日本マイクロソフトは、9月28日~29日の2日間にわたって企業向けに自社製品の最新技術をプレゼンテーションする「The Microsoft Conference 2011」を開催した。初日の基調講演では、代表執行役社長の樋口泰行氏が登壇し、日本企業を取り巻く厳しい経営環境の改善にITが貢献できると説明した。

The Microsoft Conference 2011

日本企業の経営近代化にITが貢献する

今は、日本だけではなく世界経済そのものがリーマンショック以来の危機を迎えている。ギリシャの債務問題を抱える欧州が深刻な状態であることに加え、米国やこれまで比較的好調だった新興国の景気減速がグローバルな市場に悲観的な印象を与えている。こうした世界情勢に対し、日本の市場も震災の影響による電力問題、かつてない円高、政局の不安定化による経済政策の迷走など多くの問題を抱えている。

日本の経営戦略上の課題

日本企業の経営環境はこうした厳しい環境にあるにもかかわらず、近代化が遅れていると樋口社長は指摘する。言語や地政学的な要素もあり、日本は他の先進諸国と直接の競争や比較にさらされることが少なく、効率化のベンチマークを怠りがちである。その結果、グローバルな視点や戦略が欠如しており、ビジネス面でも草食化と呼べるような戦闘意欲の低下が課題であると述べ、経営の近代化によってグローバルな競争力を高めると同時に、日本の持ち味を出すことが重要であると語った。
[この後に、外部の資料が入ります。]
Lemma log_bound (i : nat) (th : thread) :
  s_threads s !! i = Some th ->
  (length (t_log th) <= worker_steps (Z.of_nat i + 1))%nat.
Proof.
  intros Hth. pose proof (thread_origin_reachable i th Hth) as Horig.
  unfold thread_origin in Horig. injection Horig as Hentry Harg.
  destruct (has_trace_total (t_code th)) as (tr & [] & Htr).
  apply (inv_traces s Hinv i th Hth) in Htr.
  rewrite Hentry, Harg in Htr.
  apply has_trace_worker in Htr as (st & en & _ & Hlog).
  apply (f_equal length) in Hlog.
  rewrite length_app, length_spec_worker_trace in Hlog.
  unfold worker_steps. lia.
Qed.

(** A run has at most 98 moves: 7 of [main] (the abort, if there is one,
    takes the place of one of them), 57 of the first thread and 17 of
    each of the other two. *)
Lemma steps_bound : (steps_taken s <= 98)%nat.
Proof.
  pose proof (inv_dlog s Hinv) as Hdlog.
  pose proof (inv_spawned s Hinv) as Hsp.
  pose proof log_bound as Hlog.
  assert (exists rest, s_dlog s ++ rest = drv_events main 0) as [rest Hpre]
    by eauto.
  clear Hdlog. rewrite main_events in Hpre.
  pose proof (f_equal length Hpre) as Hlen.
  pose proof (f_equal (fun l => length (omap spawn_of l)) Hpre) as Hor.
  simpl in Hor. rewrite omap_app, <- Hsp, length_app, length_fmap in Hor.
  rewrite length_app in Hlen. simpl in Hlen.
  assert ((length (s_dlog s) + (if s_aborted s then 1 else 0) <= 7)%nat) as Hab.
  { destruct (s_aborted s) eqn:Hab; [|lia].
    pose proof (inv_dlog s Hinv) as Hdlog.
    rewrite (inv_aborted s Hinv Hab) in Hdlog.
    apply (f_equal length) in Hdlog. rewrite length_app in Hdlog.
    simpl in Hdlog. destruct (s_main s); simpl in Hdlog; lia. }
  unfold steps_taken.
  destruct (s_threads s) as [|th1 [|th2 [|th3 [|th4 ths]]]];
    simpl in Hor |- *; [lia| | | |lia].
  - pose proof (Hlog 0%nat th1 eq_refl) as B1.
    change (worker_steps (Z.of_nat 0 + 1)) with 57%nat in B1. lia.
  - pose proof (Hlog 0%nat th1 eq_refl) as B1.
    pose proof (Hlog 1%nat th2 eq_refl) as B2.
    change (worker_steps (Z.of_nat 0 + 1)) with 57%nat in B1.
    change (worker_steps (Z.of_nat 1 + 1)) with 17%nat in B2. lia.
  - pose proof (Hlog 0%nat th1 eq_refl) as B1.
    pose proof (Hlog 1%nat th2 eq_refl) as B2.
    pose proof (Hlog 2%nat th3 eq_refl) as B3.
    change (worker_steps (Z.of_nat 0 + 1)) with 57%nat in B1.
    change (worker_steps (Z.of_nat 1 + 1)) with 17%nat in B2.
    change (worker_steps (Z.of_nat 2 + 1)) with 17%nat in B3. lia.
Qed.

End Reachable.

(** ** The sample run and the lines of a worker *)

Section Facts.

Lemma clock_reads_spec_worker_trace (id starting ending : Z) :
  clock_reads (spec_worker_trace id starting ending) = [starting; ending].
Proof. by_id. Qed.

Lemma sleeps_spec_worker_trace (id starting ending : Z) :
  sleeps (spec_worker_trace id starting ending) = replicate 10 100.
Proof. by_id. Qed.

Lemma last_spec_worker_lines (id n : Z) :
  last (spec_worker_lines id n) = Some (summary_line id n).
Proof. unfold spec_worker_lines. apply last_snoc. Qed.

Lemma filter_replicate {A} (f : A -> bool) (k : nat) (x : A) :
  List.filter f (replicate k x) = if f x then replicate k x else [].
Proof.
  induction k as [|k IH]; simpl; [now destruct (f x)|].
  rewrite IH. now destruct (f x).
Qed.

Lemma filter_summary_spec_worker_lines (id n : Z) :
  List.filter is_summary (spec_worker_lines id n) = [summary_line id n].
Proof.
  unfold spec_worker_lines. rewrite List.filter_app, filter_replicate.
  cbn [List.filter]. now autorewrite with line_kinds.
Qed.

Lemma filter_yield_spec_worker_lines (id n : Z) :
  List.filter is_yield_notice (spec_worker_lines id n) =
  replicate (if bool_decide (id = 1) then 10%nat else 0%nat) (yield_notice id).
Proof.
  unfold spec_worker_lines. rewrite List.filter_app, filter_replicate.
  cbn [List.filter]. autorewrite with line_kinds. apply app_nil_r.
Qed.

Lemma show_int_nonneg (n : Z) : 0 <= n -> starts_with "-" (show_int n) = false.
Proof.
  intros Hn. unfold show_int. destruct n as [|p|p]; [reflexivity| |lia].
  simpl. destruct (Pos.to_uint p); reflexivity.
Qed.

Lemma wrap_in_rep (n : Z) : chrono.in_rep (chrono.wrap n).
Proof.
  unfold chrono.in_rep, chrono.wrap.
  pose proof (Z.mod_pos_bound (n + 2 ^ 63) (2 ^ 64) ltac:(lia)). lia.
Qed.

(** A count that fits 64 bits is not changed by the wrap. *)
Lemma wrap_id (n : Z) : chrono.in_rep n -> chrono.wrap n = n.
Proof.
  unfold chrono.in_rep, chrono.wrap. intros H.
  rewrite Z.mod_small by lia. lia.
Qed.

Lemma minus_no_overflow (starting ending : Z) :
  chrono.in_rep (ending - starting) ->
  chrono.minus ending starting = ending - starting.
Proof. apply wrap_id. Qed.

Lemma elapsed_ms_no_overflow (starting ending : Z) :
  chrono.in_rep (ending - starting) ->
  elapsed_ms starting ending = Z.quot (ending - starting) 1000000.
Proof.
  intros H. unfold elapsed_ms, chrono.count, chrono.duration_cast_milliseconds,
    chrono.ticks_per_millisecond.
  now rewrite minus_no_overflow.
Qed.

(** The count of a duration that is not negative is its floor. *)
Lemma duration_floor (d : Z) :
  0 <= d ->
  Z.quot d 1000000 = d / 1000000 /\
  Z.quot d 1000000 * 1000000 <= d < (Z.quot d 1000000 + 1) * 1000000.
Proof.
  intros H. rewrite Z.quot_div_nonneg by lia. split; [reflexivity|].
  pose proof (Z.div_mod d 1000000 ltac:(lia)).
  pose proof (Z.mod_pos_bound d 1000000 ltac:(lia)). lia.
Qed.

Lemma elapsed_ms_bounds (starting ending : Z) :
  0 <= ending - starting < 2 ^ 63 ->
  elapsed_ms starting ending = (ending - starting) / 1000000 /\
  elapsed_ms starting ending * 1000000 <= ending - starting
    < (elapsed_ms starting ending + 1) * 1000000.
Proof.
  intros H. rewrite elapsed_ms_no_overflow by (unfold chrono.in_rep; lia).
  apply duration_floor. lia.
Qed.

(** A schedule the scheduler accepts leads to a state of a run. *)
Lemma sched_run_reachable (cs : list choice) :
  match sched_run cs init with Some _ => true | None => false end = true ->
  reachable (default init (sched_run cs init)).
Proof.
  destruct (sched_run cs init) as [s|] eqn:H; [intros _|discriminate].
  exact (sched_run_rtc cs init s H).
Qed.

Lemma sample_final_reachable : reachable sample_final.
Proof. apply sched_run_reachable. vm_compute. reflexivity. Qed.

Lemma sample_final_exit : s_exit sample_final = Some 0.
Proof. vm_compute. reflexivity. Qed.

End Facts.

(** ** Reading numbers back, the stream's base, and time *)

Section Timed.

Lemma read_int_show_int (n : Z) : read_int (show_int n) = Some n.
Proof.
  unfold read_int, show_int. rewrite NilZero.isi.
  - simpl. now rewrite DecimalZ.of_to.
  - destruct n as [|p|p]; simpl; try discriminate.
    intros [= Hp]. now apply (DecimalPos.Unsigned.to_uint_nonnil p).
  - destruct n as [|p|p]; simpl; try discriminate.
    intros [= Hp]. now apply (DecimalPos.Unsigned.to_uint_nonnil p).
Qed.







End Timed.

(** * The claims *)

(** C1: for every integer [id] the worker runs its loop body exactly ten
    times; an iteration first writes the yield notice and yields exactly
    when [id] is 1, and every iteration then sleeps 100 milliseconds. *)
Theorem worker_runs_loop_body_ten_times (id : Z) (w : world) :
  emitted (worker id) w =
    EvNow (clock w (reads w)) ::
    concat (replicate 10
      ((if bool_decide (id = 1)
        then [EvCout "Thread "; EvCout (show_int id);
              EvCout (" is yielding..." ++ LF); EvYield]
        else []) ++ [EvSleepFor 100])) ++
    EvNow (clock w (S (reads w))) ::
    spec_summary_events id
      (elapsed_ms (clock w (reads w)) (clock w (S (reads w)))) /\
  sleeps (emitted (worker id) w) = replicate 10 100 /\
  length (List.filter is_yield (emitted (worker id) w)) =
    (if bool_decide (id = 1) then 10%nat else 0%nat) /\
  for_lt 0 10 = fun body =>
    body 0;; body 1;; body 2;; body 3;; body 4;; body 5;; body 6;; body 7;;
    body 8;; body 9;; Ret tt.
Proof.
  rewrite emitted_worker.
  split; [reflexivity|].
  split; [apply sleeps_spec_worker_trace|].
  split; [|reflexivity]. by_id.
Qed.

(** C3: every task writes exactly one summary line, after its ten
    iterations, of the form [Thread <id> finished execution in <N>
    milliseconds]: the text in the place of the id reads back as the id the
    worker was given, and the text in the place of [N] reads back as the
    64-bit difference of the two readings, in whole milliseconds. *)
Theorem worker_writes_one_summary_line (id : Z) (w : world) :
  let starting := clock w (reads w) in
  let ending := clock w (S (reads w)) in
  let n :=
    Z.quot ((ending - starting + 2 ^ 63) mod 2 ^ 64 - 2 ^ 63) 1000000 in
  exists id_text n_text : string,
    read_int id_text = Some id /\ read_int n_text = Some n /\
    let line :=
      ("Thread " ++ id_text ++ " finished execution in " ++ n_text ++
       " milliseconds")%string in
    List.filter is_summary (lines (output_of (emitted (worker id) w))) =
      [line] /\
    last (lines (output_of (emitted (worker id) w))) = Some line /\
    exists before,
      emitted (worker id) w =
        before ++
        [EvCout "Thread "; EvCout id_text; EvCout " finished execution in ";
         EvCout n_text; EvCout (" milliseconds" ++ LF)] /\
      sleeps before = replicate 10 100.
Proof.
  intros starting ending n.
  assert (n = elapsed_ms starting ending) as Hn by reflexivity.
  exists (show_int id), (show_int n).
  split; [apply read_int_show_int|]. split; [apply read_int_show_int|].
  rewrite emitted_worker, lines_spec_worker_trace.
  fold starting ending. rewrite <- Hn.
  split; [apply filter_summary_spec_worker_lines|].
  split; [apply last_spec_worker_lines|].
  exists (EvNow starting :: concat (replicate 10 (spec_iteration id)) ++
          [EvNow ending]).
  split.
  - unfold spec_worker_trace. rewrite <- Hn.
    rewrite <- app_comm_cons, <- app_assoc. reflexivity.
  - unfold spec_iteration. case_bool_decide; reflexivity.
Qed.

Lemma worker_writes_one_summary_line_witness :
  lines (output_of (emitted (worker 2) (World sample_clock 0 []))) =
    ["Thread 2 finished execution in 1099 milliseconds"] /\
  exists id_text n_text : string,
    read_int id_text = Some 2 /\ read_int n_text = Some 1099 /\
    last (lines (output_of (emitted (worker 2) (World sample_clock 0 [])))) =
      Some ("Thread " ++ id_text ++ " finished execution in " ++ n_text ++
            " milliseconds")%string.
Proof.
  split; [vm_compute; reflexivity|].
  destruct (worker_writes_one_summary_line 2 (World sample_clock 0 []))
    as (id_text & n_text & Hid & Hn & _ & Hlast & _).
  exists id_text, n_text. repeat split; assumption.
Defined.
経営の近代化のためには、変化が激しいビジネス環境に耐えられる柔軟性のあるITを導入しなければならない。オープンで柔軟な技術を導入することが、結果的にコスト削減にもつながる。運用、開発、既存資産の連動という点でMicrosoftの製品が持つ総合力が貢献するだろうと日本マイクロソフトは説明する。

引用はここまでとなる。